EXERCISE DIRECTIONS
What lines in the records include the string "liveTemps"? Return each one.
══ DATA ══
(** * Conversation and User aggregates: a shallow embedding

    The two Mongoose models of the backend, [models/Conversation.js] and
    [models/User.js], embedded as state-passing Rocq functions.

    Conventions of the embedding.
    - A document is a record of its schema paths.  Paths with a schema
      [enum] are inductive types, [Date]s are milliseconds since the epoch
      in [Z], counters are integer-valued Numbers in [Z], strings are
      [string] (one [ascii] per code unit).
    - A method is a function from the receiver ([this]) to an outcome and
      the receiver afterwards.
    - A document carries the library's change tracking: whether it is
      new, and which of the paths the hooks ask about were modified.  An
      assignment marks its path modified when the document is new or the
      value differs from the one held.
    - [save()] first runs the schema's validators and rejects with a
      [ValidationError] when one fails; otherwise the [timestamps] option
      rewrites [updatedAt] if the document is new or modified, the schema's
      [pre('save')] hook runs, and the change tracking is reset.  Storage
      failures are not modelled.
    - Numbers are the integers they hold.  Number addition is integer
      addition as long as the operands and the sum are safe integers (at
      most 2^53 in magnitude); statements about exact sums say so.
    - Clock readings ([Date.now], [new Date()]) and the bcrypt primitives
      are inputs. *)

From Stdlib Require Import ZArith List String Ascii Bool Lia QArith Qround Sorted.
Import ListNotations.

Local Open Scope Z_scope.

(** ** Outcomes and methods *)

(** A thrown error (or the rejection reason of a promise): the
    constructor is the class, the argument the message.  Of a
    [ValidationError], whose message names the model and lists the failing
    paths, the model name is kept. *)
Inductive error : Type :=
| Error (message : string)
| TypeError (message : string)
| ValidationError (model : string).

(** What a call produces: a returned / resolved value, or a thrown /
    rejected error. *)
Inductive outcome (A : Type) : Type :=
| Value (a : A)
| Raised (e : error).

Arguments Value {A} a.
Arguments Raised {A} e.

(** A method over a receiver of type [S]. *)
Definition Method (S A : Type) : Type := S -> outcome A * S.

Definition ret {S A : Type} (a : A) : Method S A :=
  fun s => (Value a, s).

Definition bind {S A B : Type} (m : Method S A) (k : A -> Method S B)
  : Method S B :=
  fun s =>
    match m s with
    | (Value a, s') => k a s'
    | (Raised e, s') => (Raised e, s')
    end.

Definition throw {S A : Type} (e : error) : Method S A :=
  fun s => (Raised e, s).

Definition get {S : Type} : Method S S :=
  fun s => (Value s, s).

Definition modify {S : Type} (f : S -> S) : Method S unit :=
  fun s => (Value tt, f s).

Declare Scope method_scope.
Delimit Scope method_scope with method.
Notation "x <- m ;; k" := (bind m (fun x => k))
  (at level 61, m at next level, right associativity) : method_scope.
Notation "m ;; k" := (bind m (fun _ => k))
  (at level 61, right associativity) : method_scope.

(** The receiver after the call, and what the call produced. *)
Definition after {S A : Type} (m : Method S A) (s : S) : S := snd (m s).
Definition result {S A : Type} (m : Method S A) (s : S) : outcome A := fst (m s).

(** ** The JavaScript built-ins the models call *)

Module JS.

(** [Array.prototype.slice(start)] with [end] omitted: a negative [start]
    counts from the end and is clamped at 0, a non-negative one is clamped
    at the length. *)
Definition slice {A : Type} (start : Z) (l : list A) : list A :=
  let len := Z.of_nat (List.length l) in
  let k := if start <? 0 then Z.max (len + start) 0 else Z.min start len in
  skipn (Z.to_nat k) l.

(** [Array.prototype.push]. *)
Definition push {A : Type} (l : list A) (x : A) : list A := l ++ [x].

(** [arr[i]]; [None] stands for [undefined]. *)
Definition index {A : Type} (l : list A) (i : Z) : option A :=
  if i <? 0 then None else nth_error l (Z.to_nat i).

(** [String.prototype.substring(start, end)] on non-negative indices:
    both are clamped to the length and swapped when out of order. *)
Definition substring (s : string) (start stop : nat) : string :=
  let len := String.length s in
  let a := Nat.min start len in
  let b := Nat.min stop len in
  String.substring (Nat.min a b) (Nat.max a b - Nat.min a b) s.

(** White space and line terminators below code unit 256. *)
Definition isWhiteSpace (c : ascii) : bool :=
  let n := nat_of_ascii c in
  (Nat.eqb n 9 || Nat.eqb n 10 || Nat.eqb n 11 || Nat.eqb n 12
   || Nat.eqb n 13 || Nat.eqb n 32 || Nat.eqb n 160)%bool.

Fixpoint trimStart (s : string) : string :=
  match s with
  | EmptyString => EmptyString
  | String c s' => if isWhiteSpace c then trimStart s' else s
  end.

Fixpoint trimEnd (s : string) : string :=
  match s with
  | EmptyString => EmptyString
  | String c s' =>
      match trimEnd s' with
      | EmptyString => if isWhiteSpace c then EmptyString else String c EmptyString
      | r => String c r
      end
  end.

(** [String.prototype.trim], applied by the schema's [trim: true]. *)
Definition trim (s : string) : string := trimEnd (trimStart s).

(** [String.prototype.toLowerCase] on code units below 256: the letters
    A-Z and the accented capitals 192-222 (but not the multiplication sign
    215) move up by 32. *)
Definition lowerCode (n : nat) : nat :=
  if ((Nat.leb 65 n && Nat.leb n 90)
      || (Nat.leb 192 n && Nat.leb n 222 && negb (Nat.eqb n 215)))%bool
  then n + 32 else n.

Fixpoint toLowerCase (s : string) : string :=
  match s with
  | EmptyString => EmptyString
  | String c s' => String (ascii_of_nat (lowerCode (nat_of_ascii c))) (toLowerCase s')
  end.

(** Safe integers: where Number arithmetic on integers is exact. *)
Definition safeInteger (z : Z) : Prop := - 2 ^ 53 <= z <= 2 ^ 53.

End JS.

(** ** models/Conversation.js *)

Module Conversation.

(** *** messageSchema *)

Inductive messageType : Type := user | ai.

Inductive contentKind : Type := text | voice | image | file.

Record entity : Type := mkEntity {
  entityType : string;
  value : string;
  entityConfidence : option Q
}.

Record messageMetadata : Type := mkMetadata {
  voiceDuration : option Q;
  language : option string;
  confidence : option Q;
  emotions : list string;
  intent : option string;
  entities : list entity
}.
(** [BuildRelease], lines 74-163.  The checksum of the last line is
    computed before the deferred calls run. *)
Definition BuildRelease (c : Chain) (output prefix : string)
    (targets : list string) : M (string * option error) :=
  let prefix := defaultPrefix c prefix in
  let targets := defaultTargets targets in
  '(buildFlags, binary, mainPath, releasePath, err) <- prepareRelease c output ;;
  unless err returns (fun e => ("", Some e)) ;;
  '(err, deferred) <-
    buildTargets binary mainPath buildFlags releasePath prefix targets [] ;;
  match err with
  | Some e => _ <- runDeferred deferred ;; ret ("", Some e)
  | None =>
      let checksumPath := filepath.Join releasePath checksumTxt in
      err <- invokeErr (checksum_Sum releasePath checksumPath) ;;
      _ <- runDeferred deferred ;;
      ret (releasePath, err)
  end.

End Pipeline.

Arguments filepath.Join : simpl never.
Arguments filepath.Clean : simpl never.
Arguments gocmd.ParseTarget : simpl never.
Arguments gocmd.BuildTarget : simpl never.
Arguments errors.eqMultipleMain : simpl never.
Arguments preBuild : simpl never.
Arguments discoverMain : simpl never.
Arguments buildBody : simpl never.
Arguments prepareRelease : simpl never.

(* ================================================================= *)
(** ** What a run did: observations on the recorded calls *)

Definition calls (evs : list event) : list call := map ev_call evs.

(** The paths given to [os.RemoveAll]. *)
Definition removedOf (cs : list call) : list string :=
  flat_map (fun c => match c with os_RemoveAll p => [p] | _ => [] end) cs.

(** The directories and modes given to [os.MkdirAll]. *)
Definition mkdirAllOf (cs : list call) : list (string * N) :=
  flat_map (fun c => match c with os_MkdirAll p m => [(p, m)] | _ => [] end) cs.

(** The environments the compiler was invoked with. *)
Definition compiledOf (cs : list call) : list (list (string * string)) :=
  flat_map (fun c => match c with
                     | gocmd_BuildPath _ _ _ _ env => [env]
                     | _ => []
                     end) cs.

(** The files given to [os.Create]. *)
Definition createdOf (cs : list call) : list string :=
  flat_map (fun c => match c with os_Create p => [p] | _ => [] end) cs.

(** The calls that remove or make a directory of a given name, in the
    order they were made. *)
Definition dirOpsOf (cs : list call) : list call :=
  filter (fun c => match c with
                   | os_RemoveAll _ | os_MkdirAll _ _ => true
                   | _ => false
                   end) cs.

(** The calls of the checksum writer. *)
Definition checksumOf (cs : list call) : list (string * string) :=
  flat_map (fun c => match c with checksum_Sum d p => [(d, p)] | _ => [] end) cs.

(** The entry-point scans. *)
Definition scannedOf (cs : list call) : list string :=
  flat_map (fun c => match c with
                     | goanalysis_DiscoverOneMain p => [p]
                     | _ => []
                     end) cs.

(** The temporary directories [os.MkdirTemp] created. *)
Definition tempDirs (evs : list event) : list string :=
  flat_map (fun e => match ev_call e, ev_err e with
                     | os_MkdirTemp _ _, None => [ev_ret e]
                     | _, _ => []
                     end) evs.

(** The archives written: the destinations of the [io.Copy] calls that
    returned no error. *)
Definition written (evs : list event) : list string :=
  flat_map (fun e => match ev_call e, ev_err e with
                     | io_Copy dst _, None => [dst]
                     | _, _ => []
                     end) evs.

(** The calls that returned an error, each with its error. *)
Definition failedCalls (evs : list event) : list (call * error) :=
  flat_map (fun e => match ev_err e with
                     | Some err => [(ev_call e, err)]
                     | None => []
                     end) evs.

(** The temporary directories that exist after the events [evs], when
    [live] existed before: [os.MkdirTemp] adds the one it created, and a
    call of [os.RemoveAll] that returned no error takes its directory away.
    A call of [os.RemoveAll] that returned an error leaves the directory
    where it is. *)
Fixpoint liveTemps (evs : list event) (live : list string) : list string :=
  match evs with
  | [] => live
  | e :: rest =>
      match ev_call e, ev_err e with
      | os_MkdirTemp _ _, None => liveTemps rest (ev_ret e :: live)
      | os_RemoveAll p, None =>
          liveTemps rest (filter (fun d => negb (d =? p)%string) live)
      | _, _ => liveTemps rest live
      end
  end.

(** Events that touch no directory, do not compile, and write neither an
    archive nor a checksum. *)
Definition quiet (evs : list event) : Prop :=
  dirOpsOf (calls evs) = [] /\ compiledOf (calls evs) = [] /\
  createdOf (calls evs) = [] /\ checksumOf (calls evs) = [] /\
  tempDirs evs = [] /\ written evs = [].

(** A deferred call of [BuildRelease]: closing an archive file or removing a
    directory. *)
Definition isCleanup (c : call) : bool :=
  match c with
  | File_Close _ | os_RemoveAll _ => true
  | _ => false
  end.

(** The release directory [BuildRelease] works in. *)
Definition releasePathOf (c : Chain) (output : string) : string :=
  if (output =? "")%string then filepath.Join (Path (app c)) releaseDir else output.

(** The archive of a target token. *)
Definition archivePath (releasePath prefix t : string) : string :=
  let '(goos, goarch, _) := gocmd.ParseTarget t in
  filepath.Join releasePath (tarName prefix goos goarch).

(** The compiler environment of a target token. *)
Definition envOf (L : Lib) (t : string) : list (string * string) :=
  let '(goos, goarch, _) := gocmd.ParseTarget t in
  targetEnv L goos goarch.

(** The message [discoverMain] puts on the multiple-main error. *)
Definition specifyMain : string :=
  "specify the path to your chain's main package in your config.yml>build.main".

(** The last event of a run; an empty run has none, which shows as an event
    of [c.setup] without the error a failed call would have. *)
Definition lastEvent (evs : list event) : event :=
  last evs (mkEvent c_setup "" None).

(** The error [e] is one that a call of the run returned, or one of the two
    errors that build.go makes itself: the error of a token that does not
    parse, and the multiple-main sentinel under the message of
    [discoverMain]. *)
Definition cameFrom (evs : list event) (e : error) : Prop :=
  In e (map snd (failedCalls evs)) \/
  e = TargetParseError \/
  e = Wrap ErrMultipleMainPackagesFound specifyMain.

Definition parses (t : string) : bool :=
  match snd (gocmd.ParseTarget t) with None => true | Some _ => false end.
Lemma keeps_self_collect_rows q ri rm v : keeps_self (collect_rows q ri rm v).
Proof.
  unfold collect_rows. keeps.
  apply keeps_self_for_fold. intros. apply keeps_self_process_folder.
Qed.

(** C10: whatever the object holds and whatever the arguments, the object
    after [query] has the root and the folders it had before, whether the
    call returns or raises. *)
Theorem query_keeps_registry q regex_info require_match verbose w :
  self (after (query q regex_info require_match verbose) w) = self w.
Proof.
  unfold after. revert w. change (keeps_self (query q regex_info require_match verbose)).
  unfold query. apply keeps_self_bind; [apply keeps_self_collect_rows|].
  intros rows. keeps.
Qed.

(** ** What [verbose] changes

    The narration of a file repeats an expression the search evaluates
    anyway; the narration of a folder and of the root does not. *)

Lemma process_file_verbose ri rm file rows w1 w2 :
  self w1 = self w2 →
  (process_file ri rm true file rows w1).1 =
  (process_file ri rm false file rows w2).1.
Proof.
  intros E. unfold process_file, when, get_root, lift, print.
  unfold mbind, M_bind, mret, M_ret. simpl. rewrite <- E.
  destruct (root (self w1)) as [r|] eqn:Er; simpl; [|reflexivity].
  destruct (relative_to_root file r) as [rel0|e] eqn:Erel; simpl;
    [|reflexivity].
  rewrite Er, Erel.
  destruct (match_file ri rm rel0 (new_row file)) as [[row keep]|e]; simpl;
    [|reflexivity].
  by destruct keep, rm.
Qed.
Lemma substring_prefix_length (n : nat) (s : string) :
  String.length (String.substring 0 n s) = Nat.min n (String.length s).
Proof.
  revert n. induction s as [|c s IH]; intros [|n]; simpl; try reflexivity.
  now rewrite IH.
Qed.

(** Where a string is found in a non-empty string, a character is left. *)
Lemma index_lt_length (sub s : string) (i : nat) :
  String.index 0 sub s = Some i -> s <> "" -> (i < String.length s)%nat.
Proof.
  revert i. induction s as [|c s IH]; intros i Hi Hne; [congruence|].
  cbn [String.index] in Hi. destruct (String.prefix sub (String c s)) eqn:Hp.
  - injection Hi as <-. simpl. lia.
  - destruct (String.index 0 sub s) as [n|] eqn:Hn; [|discriminate].
    injection Hi as <-. simpl. apply -> Nat.succ_lt_mono. apply IH; [reflexivity|].
    intros ->. destruct sub; simpl in Hn, Hp; discriminate.
Qed.

Lemma setModified_facts (val : bool) (st : MainController) :
  let st' := final (setModified env val st) in
  _modified st' = val
  /\ _title st' =
     String.append "QTodoTxt - "
       (String.append
          (if String.eqb (filename (_file st)) "" then "Untitled"
           else Py.basename (filename (_file st)))
          (if val then " (*)" else ""))
  /\ filter_view st' = filter_view st
  /\ _settings st' = _settings st
  /\ _recentFiles st' = _recentFiles st.
Proof.
  cbv zeta. unfold setModified, _updateTitle; run_monad.
  match goal with |- context [_updateCompletionStrings env ?s] => set (s1 := s) end.
  pose proof (updateCompletionStrings_shape env s1) as Hs. cbv zeta in Hs.
  assert (Ht : _title s1 =
     String.append "QTodoTxt - "
       (String.append
          (if String.eqb (filename (_file st)) "" then "Untitled"
           else Py.basename (filename (_file st)))
          (if val then " (*)" else ""))).
  { subst s1. cbn [_title upd_emitted upd_title upd_modified _modified _file].
    destruct (String.eqb (filename (_file st)) ""), val; cbn [negb];
      rewrite ?append_empty_r; reflexivity. }
  assert (Hm : _modified s1 = val) by reflexivity.
  assert (Hv : filter_view s1 = filter_view st) by reflexivity.
  assert (Hse : _settings s1 = _settings st) by reflexivity.
  assert (Hr : _recentFiles s1 = _recentFiles st) by reflexivity.
  clearbody s1.
  destruct (_updateCompletionStrings env s1) as [[] s2|e s2]; simpl in Hs;
    cbn [final]; rewrite Hs; simpl; unfold filter_view in *; simpl;
    rewrite Ht, Hm, Hse, Hr; repeat split; try reflexivity; exact Hv.
Qed.

(** [setModified(val)] assigns the flag first, so in every outcome the flag
    is [val] and the title is "QTodoTxt - " followed by the base name of the
    open file, or "Untitled" when none is open, and by " (*)" exactly when
    [val] is set; the store, the filtered list, the filters and the settings
    are not touched. *)
Theorem setModified_flag_and_title (val : bool) (st : MainController) :
  let st' := final (setModified env val st) in
  _modified st' = val
  /\ _title st' =
     String.append "QTodoTxt - "
       (String.append
          (if String.eqb (filename (_file st)) "" then "Untitled"
           else Py.basename (filename (_file st)))
          (if val then " (*)" else ""))
  /\ filter_view st' = filter_view st
  /\ _settings st' = _settings st
  /\ _recentFiles st' = _recentFiles st.
Proof. exact (setModified_facts val st). Qed.

(** With a lowest-priority setting that is found among the upper-case
    letters at index [i], the completion strings are the contexts with "@",
    the projects with "+", the first [i + 1] priorities in parentheses and
    "due:" last; [i] is at most 25, and nothing else changes but the signal
    sent. *)
Theorem completionStrings_content (st : MainController) (i : nat) :
  ascii_uppercase_index
    (match _settings st !! "lowest_priority" with
     | Some v => v
     | None => Py.VStr "D"
     end) = inr i ->
  let priorities :=
    map (fun val => String.append "(" (String.append val ")"))
        (Py.chars (String.substring 0 (i + 1) Py.ascii_uppercase)) in
  exists st',
    _updateCompletionStrings env st = Return tt st'
    /\ _completionStrings st' =
       (map (String.append "@") (getAllContexts env (tasks (_file st)))
        ++ map (String.append "+") (getAllProjects env (tasks (_file st)))
        ++ priorities ++ ["due:"])%list
    /\ head priorities = Some "(A)"
    /\ length priorities = (i + 1)%nat
    /\ (i <= 25)%nat
    /\ emitted st' = (emitted st ++ [completionChanged])%list
    /\ upd_completionStrings [] (attributes st') = upd_completionStrings [] (attributes st).
Proof.
  intros Hi. cbv zeta. eexists. split.
  - unfold _updateCompletionStrings; run_monad. rewrite Hi. reflexivity.
  - assert (Hb : (i < 26)%nat).
    { unfold ascii_uppercase_index in Hi.
      destruct (match _settings st !! "lowest_priority" with
                | Some v => v
                | None => Py.VStr "D"
                end) as [| | |p|]; try discriminate.
      destruct (String.index 0 p Py.ascii_uppercase) as [n|] eqn:Hn; [|discriminate].
      injection Hi as <-.
      apply (index_lt_length p Py.ascii_uppercase n Hn). discriminate. }
    split; [reflexivity|]. split; [|split; [|split; [lia | split; reflexivity]]].
    + replace (i + 1)%nat with (S i) by lia. reflexivity.
    + rewrite length_map, chars_length, substring_prefix_length.
      change (String.length Py.ascii_uppercase) with 26%nat. lia.
Qed.

(** With a lowest-priority setting that is not a str, or is not found among
    the upper-case letters, [setModified(val)] raises a TypeError or a
    ValueError after the flag and the title are assigned: the flag is [val],
    the title signal is the only one sent, and [modifiedChanged] is not. *)
Theorem setModified_bad_priority (val : bool) (st : MainController) :
  lowest_priority_ok st = false ->
  exists e st',
    setModified env val st = Raise e st'
    /\ (Py.exn_class e = Py.ValueError \/ Py.exn_class e = Py.TypeError)
    /\ _modified st' = val
    /\ emitted st' = (emitted st ++ [titleChanged (_title st')])%list
    /\ _completionStrings st' = _completionStrings st.
Proof.
  intros Hbad. destruct (lowest_priority_bad_index st Hbad) as (e & He & Hc).
  exists e. eexists. split.
  - unfold setModified, _updateTitle, _updateCompletionStrings; run_monad.
    cbn [_settings upd_emitted upd_title upd_modified]. rewrite He. reflexivity.
  - split; [exact Hc|]. repeat split; reflexivity.
Qed.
═══
SOLUTION TO THIS PROBLEM
Fixpoint liveTemps (evs : list event) (live : list string) : list string :=
      | os_MkdirTemp _ _, None => liveTemps rest (ev_ret e :: live)
          liveTemps rest (filter (fun d => negb (d =? p)%string) live)
      | _, _ => liveTemps rest live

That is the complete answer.